November 22, 2024
SEC’s Proposed Climate Rule: ‘Materiality’ is the Question
BPC Hosts Former SEC Commissioner Troy Paredes
Tim Doyle, BPC (left) and SEC Commissioner Troy Paredes
Tim Doyle, BPC (left) and SEC Commissioner Troy Paredes | Bipartisan Policy Center
The SEC's proposal to require companies to disclose their climate-related impacts raises the question of "materiality" — that is, what exactly to report.

The U.S. Securities and Exchange Commission’s proposed rule issued March 21 to require standardized disclosure by public corporations of the impact of their practices on the environment follows a dramatic increase in the demand for such disclosure from investors, a former commissioner said.

“It is important to recognize and to acknowledge the amount of progress that businesses have already made on this front, that this rulemaking takes place against what is a dramatic increase in climate-related disclosures that companies, facing interest and pressure from various stakeholders, have chosen to disclose,” former SEC Commissioner Troy Paredes said in a discussion Thursday at the Bipartisan Policy Center.

“And that actually is exactly what ‘market discipline’ and private ordering would predict,” he added in a discussion with BPC senior adviser Tim Doyle about the role of the SEC and its relationship with corporations as well as investors. “I think that’s an important backdrop, worth taking some note of.

“It’s important to recognize that there are shifts in terms of market expectations of one type or another. There are different stakeholders demanding different information for one reason or another.”

But this climate-related rule comes at a time when President Biden has made addressing climate change a whole-of-government issue with his January 2021 executive order, Doyle noted.

And “in May of 2021, he issued an executive order dealing with climate-related financial risk. I think you could make a pretty good argument that this rule has at least some connection with [the executive order], especially given the language that is in that executive order about a consistent, clear, comparable and accurate disclosure of climate financial risks,” he said.

Paredes, an appointee of President George W. Bush who served on the SEC from 2008 to 2013, said the climate issue is not new and that the market is already further along in the process than otherwise might be expected.

“From a company’s perspective, it strikes me that this rulemaking is extraordinarily consequential,” he added.

The question of “materiality” — that is, what to report — is at the heart of controversy about the SEC proposal, Paredes and Doyle agreed.

They also agreed that deciding what’s material has been an issue without a concrete definition since Congress created the SEC in 1934 in response to the stock market crash of 1929. The issue evolved gradually over time, except when Congress passed new legislation from time to time setting out specific requirements.

“The way it gets articulated … is investor protection; fair, orderly and efficient markets; and facilitating capital formation. They are often times identified as three separate parts to the SEC mission,” Paredes said. “The fact of the matter is that they intersect, and they support one another, but there may be instances where they can come into some tension,” he added in reference to the growing controversy over the rule, approved by a 3-1 vote. The rule will become effective in December unless challenged in court and could cost corporations billions of dollars to comply.

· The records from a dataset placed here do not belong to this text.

(* ===== verification/StuckTurn.v ===== *)
(** * The stuck-turn watchdog ([cctui-daemon/src/adapters/claude_code/stuck_turn.rs])

    A dispatched session may wait for a background task whose completion notice
    was lost.  The ledger reads the transcript for tasks that were started and
    not yet notified; the watchdog re-prompts the session once after a quiet
    time, and ends it after another.  Instants and wall-clock times are
    milliseconds, [duration_since] saturates at zero, and reading a file,
    parsing a timestamp and JSON text are arguments or parameters. *)

From stdpp Require Import base decidable list gmap strings.
From Stdlib Require Import Lia ZArith Bool Ascii String.
From S2P Require Import Prelude RustStr Json Http.

(** ** Parameters *)

(** [DateTime::parse_from_rfc3339], as a wall-clock time. *)
Class Rfc3339 := parse_from_rfc3339 : string → option Z.

(** ** Texts *)

Definition DEFAULT_REPROMPT_SECS : N := 600.
Definition DEFAULT_END_SECS : N := 600.
Definition DEFAULT_CEILING_SECS : N := 7200.
Definition MAX_SCAN_BYTES : N := 8388608.

Definition REPROMPT_TEXT : string :=
  "The background task you were waiting for has finished or failed. Check its output and continue your current step.".
Definition END_DETAIL : string :=
  "stuck_waiting: no activity after the background-task re-prompt; ended to free the worker".

Definition START_MARKERS : list string :=
  ["running in background with ID: "; "moved to the background (ID: "; "moved to the background as task "].
Definition MONITOR_MARKER : string := "Monitor started (task ".
Definition ASYNC_AGENT_MARKER : string := "Async agent launched".
Definition STOP_MARKERS : list string := ["Successfully stopped task: "; "Successfully killed shell: "].

(** A duration in milliseconds. *)
Definition secs_from_env (var : option string) (dflt : N) : N :=
  (default dflt (var ≫= λ v, parse_u64 (trim v)) * 1000)%N.

(** ** Reading a transcript line *)

Inductive Expiry := Unknown | At (at_ : Z) | Never.

Record BgTask := mkBgTask { bg_output : option string; bg_expiry : Expiry }.

(** [text.find(marker)] and the text after the marker. *)
Definition after (marker text : string) : option string := snd <$> split_once_str marker text.

Definition nonempty (s : string) : option string := if is_empty s then None else Some s.

Definition id_after (text marker : string) : option string :=
  rest ← after marker text; nonempty (span_chars is_ascii_alphanumeric rest).1.

Definition started_id (text : string) : option string :=
  or_else (find_map (id_after text) START_MARKERS)
  (or_else (id_after text MONITOR_MARKER)
     (id ← id_after text "agentId: "; if contains ASYNC_AGENT_MARKER text then Some id else None)).

Definition is_monitor_start (text : string) : bool := contains MONITOR_MARKER text.

Definition stopped_id (text : string) : option string := find_map (id_after text) STOP_MARKERS.

Definition output_path (text : string) : option string :=
  rest ← after "Output is being written to: " text;
  word ← head (split_whitespace rest);
  nonempty (trim_end_matches (Ascii.eqb ".") word).

(** [s.split(pat)] for a string pattern that is not empty. *)
Fixpoint split_str_from (fuel : nat) (pat s : string) : list string :=
  match fuel with
  | 0%nat => [s]
  | S fuel =>
    match split_once_str pat s with
    | Some (a, rest) => a :: split_str_from fuel pat rest
    | None => [s]
    end
  end.

Definition split_str (pat s : string) : list string := split_str_from (String.length s) pat s.

(** One block after a [<task-notification>]. *)
Definition task_notice (block : string) : option (string * bool) :=
  let block := match split_once_str "</task-notification>" block with Some (b, _) => b | None => block end in
  rest ← after "<task-id>" block;
  '(id, _) ← split_once_str "</task-id>" rest;
  Some (trim id, contains "<status>" block).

“I think there’s widespread agreement that the SEC’s core operating tool is disclosure,” Paredes said, “to get investor information in the hands of investors so that investors can make better informed decisions about how to allocate their capital. And the focus there in particular has been historically on material information.”

The proposal could require a company to disclose not only the impact of its operations on the environment but also the environmental impact of its products, if any, and the impact of its suppliers — requirements sure to be debated in the coming months.

To that coming battle, Paredes pointed out that historically, the SEC’s rules have leaned toward allowing the market, rather than the government, to decide.

“Go back to the founding of the SEC, [and there has been] a recognition that it’s better to allow the marketplace to decide how capital is going to be allocated as compared to the government making the decisions around capital allocation. And again, the means to facilitate that is to give information to investors so they can make those decisions in an informed way but still in lieu of the government making those decisions.”

Doyle agreed, adding that the tension between a hard and fast rule and giving companies the ability within a framework to disclose information has been at the heart of many of the commission’s corporate requirements.

Paredes added that even when Congress ordered the SEC to issue new rules in a particular area, over subsequent years “everything has always been a bit of a blend” of rules and reasonable practice. He said requirements that started out as guidance sometimes become a bit more rule-like over decades of interpretation.

“The demarcation sometimes can be a bit a bit blurry. But I do think it comes down as a practical matter in some respects, to how much discretion does the board [or] management team have in fashioning disclosures versus how much of that is going to be dictated more prescriptively by the regulator,” he said.